> _INPUT MATERIAL_:
Lemma combination_xor D j t i s :
  (i < j)%nat -> sorted_col t -> sorted_col s ->
  is_combination D j t -> is_combination D i s -> is_combination D j (xor_lists t s).
Proof.
  intros Hij Ht Hs (V & HjV & HV & Hx) (W & HiW & HW & Hy).
  exists ((V ∖ W) ∪ (W ∖ V)). split; [|split].
  - apply elem_of_union_l, elem_of_difference. split; [done|]. intros Hin. specialize (HW j Hin). lia.
  - intros k [[Hk _]%elem_of_difference|[Hk _]%elem_of_difference]%elem_of_union; [by apply HV|].
    specialize (HW k Hk). lia.
  - intros x. rewrite elem_of_xor_lists, parity_symdiff, Hx, Hy by done.
    clear. destruct (parity D x V), (parity D x W); simpl; intuition discriminate.
Qed.

(** ** The reduction loop *)

(** Columns below [k] are reduced, columns from [u] on are those of [D]. *)
Record reducing (D : list Column) (m : BoundaryMatrix) (k u : nat) : Prop := {
  rd_length : length (columns m) = length D;
  rd_columns : forall j c, columns m !! j = Some c -> sorted_col c /\ is_combination D j c;
  rd_pivots : forall p j, pivot_map m !! p = Some j <-> (j < k)%nat /\ lowest_face m j = Some p;
  rd_untouched : forall j, (u <= j)%nat -> columns m !! j = D !! j;
}.

Lemma lowest_face_Some m j p :
  lowest_face m j = Some p <-> exists c, columns m !! j = Some c /\ last c = Some p.
Proof. unfold lowest_face. destruct (columns m !! j); simpl; naive_solver. Qed.

Lemma reducing_start D : Forall sorted_col D -> reducing D (mkMatrix D ∅) 0 0.
Proof.
  intros Hs. split; simpl; [done|..|done].
  - intros j c Hj. split; [|by apply combination_base]. rewrite Forall_lookup in Hs. by eapply Hs.
  - intros p j. rewrite lookup_empty. split; [done|lia].
Qed.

> _EXERCISE_: Print, please, the lines above from the very first through the one that holds "Lemma lowest_face_Some m", both included, word for word and with nothing else.

> _SOLUTION_:
Lemma combination_xor D j t i s :
  (i < j)%nat -> sorted_col t -> sorted_col s ->
  is_combination D j t -> is_combination D i s -> is_combination D j (xor_lists t s).
Proof.
  intros Hij Ht Hs (V & HjV & HV & Hx) (W & HiW & HW & Hy).
  exists ((V ∖ W) ∪ (W ∖ V)). split; [|split].
  - apply elem_of_union_l, elem_of_difference. split; [done|]. intros Hin. specialize (HW j Hin). lia.
  - intros k [[Hk _]%elem_of_difference|[Hk _]%elem_of_difference]%elem_of_union; [by apply HV|].
    specialize (HW k Hk). lia.
  - intros x. rewrite elem_of_xor_lists, parity_symdiff, Hx, Hy by done.
    clear. destruct (parity D x V), (parity D x W); simpl; intuition discriminate.
Qed.

(** ** The reduction loop *)

(** Columns below [k] are reduced, columns from [u] on are those of [D]. *)
Record reducing (D : list Column) (m : BoundaryMatrix) (k u : nat) : Prop := {
  rd_length : length (columns m) = length D;
  rd_columns : forall j c, columns m !! j = Some c -> sorted_col c /\ is_combination D j c;
  rd_pivots : forall p j, pivot_map m !! p = Some j <-> (j < k)%nat /\ lowest_face m j = Some p;
  rd_untouched : forall j, (u <= j)%nat -> columns m !! j = D !! j;
}.

Lemma lowest_face_Some m j p :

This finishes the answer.